Action of antiarrhythmic agents on the area of slow conduction in ventricular tachycardia.

The most common mechanism of monomorphic sustained ventricular tachycardia (VT) is reentry with an excitable gap, but the electrophysiological properties and response to antiarrhythmic agents in the area of slow conduction are not yet fully known. The conduction time through the area of slow conduction may show a frequency-dependent delay in some VT but in others, constant conduction time was observed as the paced cycle length was decreased while VT was entrained. VT with a so-called decremental property could be terminated more often with rapid pacing with less risk of acceleration of the VT rate. When the excitable gap was estimated by the width of the zone of entrainment: defined as the difference between the cycle length of VT and the longest VT-interrupting paced cycle length during transient entrainment, there was no difference in the width of the zone of entrainment between the responders (VT induction was prevented with drugs) and the non-responders (VT remained inducible).
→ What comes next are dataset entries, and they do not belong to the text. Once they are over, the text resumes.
(** ** The order of the roots *)

Lemma complex_leb_total (x y : complex) :
  complex_leb x y = false -> complex_leb y x = true.
Proof.
  unfold complex_leb.
  destruct (Rlt_dec (fst x) (fst y)) as [H1|H1]; [discriminate|].
  destruct (Rlt_dec (fst y) (fst x)) as [H2|H2]; [reflexivity|].
  destruct (Rle_dec (snd x) (snd y)) as [H3|H3]; [discriminate|].
  intros _. destruct (Rle_dec (snd y) (snd x)) as [H4|H4]; [reflexivity|].
  exfalso. lra.
Qed.

Lemma insert_sorted_perm (x : complex) (l : list complex) :
  Permutation (insert_sorted x l) (x :: l).
Proof.
  induction l as [|y l IH]; simpl.
  - apply Permutation_refl.
  - destruct (complex_leb x y).
    + apply Permutation_refl.
    + apply perm_trans with (y :: x :: l); [apply perm_skip; exact IH | apply perm_swap].
Qed.

Lemma sort_perm (l : list complex) : Permutation (sort l) l.
Proof.
  induction l as [|x l IH]; simpl.
  - apply Permutation_refl.
  - apply perm_trans with (x :: sort l);
      [apply insert_sorted_perm | apply perm_skip; exact IH].
Qed.

Lemma insert_sorted_sorted (x : complex) (l : list complex) :
  Sorted complex_le l -> Sorted complex_le (insert_sorted x l).
Proof.
  induction l as [|y l IH]; intros Hs; simpl.
  - repeat constructor.
  - destruct (complex_leb x y) eqn:E.
    + constructor; [exact Hs | constructor; exact E].
    + inversion Hs as [|? ? Hl Hhd]; subst.
      constructor; [apply IH; exact Hl|].
      destruct l as [|z l]; simpl.
      * constructor. apply complex_leb_total. exact E.
      * destruct (complex_leb x z); constructor.
        -- apply complex_leb_total. exact E.
        -- inversion Hhd; subst. assumption.
Qed.

Lemma sort_sorted (l : list complex) : Sorted complex_le (sort l).
Proof.
  induction l as [|x l IH]; simpl; [constructor | apply insert_sorted_sorted; exact IH].
Qed.

Section StixEntries.

Variable plasma_frequency : R -> Particle -> R.
Variable gyrofrequency : R -> Particle -> R.
Variable eig : list R -> nat -> complex.

(** X4.  Every array of the result is in ascending order, by real part
    and then by imaginary part, and holds exactly the roots [np.roots]
    reported for the polynomial of its angle. *)
Theorem stix_entries_are_sorted_roots :
  forall (B w : R) (species : list Particle) (densities theta : list R) (th : R),
    let p := stix_core_parameters plasma_frequency gyrofrequency B w species densities in
    let k := stix_core plasma_frequency gyrofrequency eig B w species densities theta in
    Sorted complex_le (dict_get k th)
    /\ (In th theta ->
        Permutation (dict_get k th)
          (roots eig [c_si_unitless / w * stix_A p th; 0;
                      c_si_unitless / w * stix_B_coefficient p th; 0; stix_C p th])).
Proof.
  intros B w species densities theta th p k. unfold k.
  rewrite stix_core_unfold, stix_solve_get. fold p.
  destruct (in_dec Req_dec_T th theta) as [Hin|Hout].
  - split; [apply sort_sorted | intros _; apply sort_perm].
  - split; [constructor | intros H; contradiction].
Qed.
The cycle length of VT was not a predictor of drug-efficacy. However, when the drug-effect was assessed at the intermediate doses, VT of those with a significantly narrowed width of the zone of entrainment were subsequently suppressed when the same drug was added. In conclusion, the electrophysiological properties of the area is diverse and it might affect pacing-induced terminability. Whether an antiarrhythmic agent is able to prevent VT-induction or not can not be predicted from the basal electrophysiologic parameters, but a significant narrowing of the width of the zone of entrainment, and hence the excitable gap, can be a hallmark for drug-efficacy.